* About this task
Exact copies of all the records are to be output.

* The data
(** The strides, and the product of the dimensions to the right of them. *)
Fixpoint strides_from (s : list Z) : tensor_result (list Z * Z) :=
  match s with
  | [] => Ok ([], 1)
  | d :: s =>
      let? '(strides, running) := strides_from s in
      let? next := ok_or (checked_mul_usize running d) InvalidShape in
      Ok (running :: strides, next)
  end.
Definition row_major_strides (s : list Z) : tensor_result (list Z) :=
  let? p := strides_from s in Ok p.1.

(** One axis: the axes so far; [seen[axis]] is that it is one of them. *)
Definition read_axis (rank_ : Z) (axes : list Z) (raw : f32) : tensor_result (list Z) :=
  let? axis := natural_index raw in
  if (rank_ <=? axis) || bool_decide (axis ∈ axes) then Err InvalidIndex else Ok (axes ++ [axis]).

(** The index of the input an index of the output comes from. *)
Definition source_index (axes input_strides output_strides : list Z) (rank_ output_index : Z)
  : tensor_result Z :=
  let? '(_, input_index) := fold_result (λ st output_axis,
    let '(remainder, input_index) := st in
    let? stride := at_index output_strides output_axis in
    if stride =? 0 then Panic
    else
      let coordinate := remainder / stride in
      let? input_axis := at_index axes output_axis in
      let? input_stride := at_index input_strides input_axis in
      let? part := ok_or (checked_mul_usize coordinate input_stride) InvalidShape in
      let? input_index := ok_or (checked_add_usize input_index part) InvalidShape in
      Ok (remainder mod stride, input_index)) (output_index, 0) (upto rank_) in
  Ok input_index.

Definition transpose (inputs : list Tensor) : tensor_result Tensor :=
  let? _ := require_arity inputs 2 in
  let? input := at_index inputs 0 in
  let? permutation := at_index inputs 1 in
  let r := rank input in
  if (r =? 0) || negb (rank permutation =? 1) || negb (len (data permutation) =? r)
  then Err ShapeMismatch
  else
    let? axes := fold_result (read_axis r) [] (data permutation) in
    let? output_shape := map_result (at_index (shape input)) axes in
    let? input_strides := row_major_strides (shape input) in
    let? output_strides := row_major_strides output_shape in
    let? d := map_result (λ output_index,
      let? input_index := source_index axes input_strides output_strides r output_index in
      at_index (data input) input_index) (upto (len (data input))) in
    Tensor_new output_shape d.

(** [CpuReferenceProvider::execute]. *)
Definition cpu_reference `{Libm} (op : TensorOp) (inputs : list Tensor) : tensor_result (list Tensor) :=
  let? output :=
    match op with
    | Add => elementwise_binary inputs f32_add
    | Mul => elementwise_binary inputs f32_mul
    | MatMul | QuantizedMatMul => matmul inputs
    | RmsNorm => rms_norm inputs
    | Softmax => softmax inputs
    | Gather => gather inputs
    | RotaryPosition => rotary_position inputs
    | CausalAttention => causal_attention inputs
    | Silu => silu inputs
    | Reshape => reshape inputs
    | Transpose => transpose inputs
    | PositionIds => position_ids inputs
    end in
  Ok [output].
End TensorOps.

* Worked solution
(** The strides, and the product of the dimensions to the right of them. *)
Fixpoint strides_from (s : list Z) : tensor_result (list Z * Z) :=
  match s with
  | [] => Ok ([], 1)
  | d :: s =>
      let? '(strides, running) := strides_from s in
      let? next := ok_or (checked_mul_usize running d) InvalidShape in
      Ok (running :: strides, next)
  end.
Definition row_major_strides (s : list Z) : tensor_result (list Z) :=
  let? p := strides_from s in Ok p.1.

(** One axis: the axes so far; [seen[axis]] is that it is one of them. *)
Definition read_axis (rank_ : Z) (axes : list Z) (raw : f32) : tensor_result (list Z) :=
  let? axis := natural_index raw in
  if (rank_ <=? axis) || bool_decide (axis ∈ axes) then Err InvalidIndex else Ok (axes ++ [axis]).

(** The index of the input an index of the output comes from. *)
Definition source_index (axes input_strides output_strides : list Z) (rank_ output_index : Z)
  : tensor_result Z :=
  let? '(_, input_index) := fold_result (λ st output_axis,
    let '(remainder, input_index) := st in
    let? stride := at_index output_strides output_axis in
    if stride =? 0 then Panic
    else
      let coordinate := remainder / stride in
      let? input_axis := at_index axes output_axis in
      let? input_stride := at_index input_strides input_axis in
      let? part := ok_or (checked_mul_usize coordinate input_stride) InvalidShape in
      let? input_index := ok_or (checked_add_usize input_index part) InvalidShape in
      Ok (remainder mod stride, input_index)) (output_index, 0) (upto rank_) in
  Ok input_index.

Definition transpose (inputs : list Tensor) : tensor_result Tensor :=
  let? _ := require_arity inputs 2 in
  let? input := at_index inputs 0 in
  let? permutation := at_index inputs 1 in
  let r := rank input in
  if (r =? 0) || negb (rank permutation =? 1) || negb (len (data permutation) =? r)
  then Err ShapeMismatch
  else
    let? axes := fold_result (read_axis r) [] (data permutation) in
    let? output_shape := map_result (at_index (shape input)) axes in
    let? input_strides := row_major_strides (shape input) in
    let? output_strides := row_major_strides output_shape in
    let? d := map_result (λ output_index,
      let? input_index := source_index axes input_strides output_strides r output_index in
      at_index (data input) input_index) (upto (len (data input))) in
    Tensor_new output_shape d.

(** [CpuReferenceProvider::execute]. *)
Definition cpu_reference `{Libm} (op : TensorOp) (inputs : list Tensor) : tensor_result (list Tensor) :=
  let? output :=
    match op with
    | Add => elementwise_binary inputs f32_add
    | Mul => elementwise_binary inputs f32_mul
    | MatMul | QuantizedMatMul => matmul inputs
    | RmsNorm => rms_norm inputs
    | Softmax => softmax inputs
    | Gather => gather inputs
    | RotaryPosition => rotary_position inputs
    | CausalAttention => causal_attention inputs
    | Silu => silu inputs
    | Reshape => reshape inputs
    | Transpose => transpose inputs
    | PositionIds => position_ids inputs
    end in
  Ok [output].
End TensorOps.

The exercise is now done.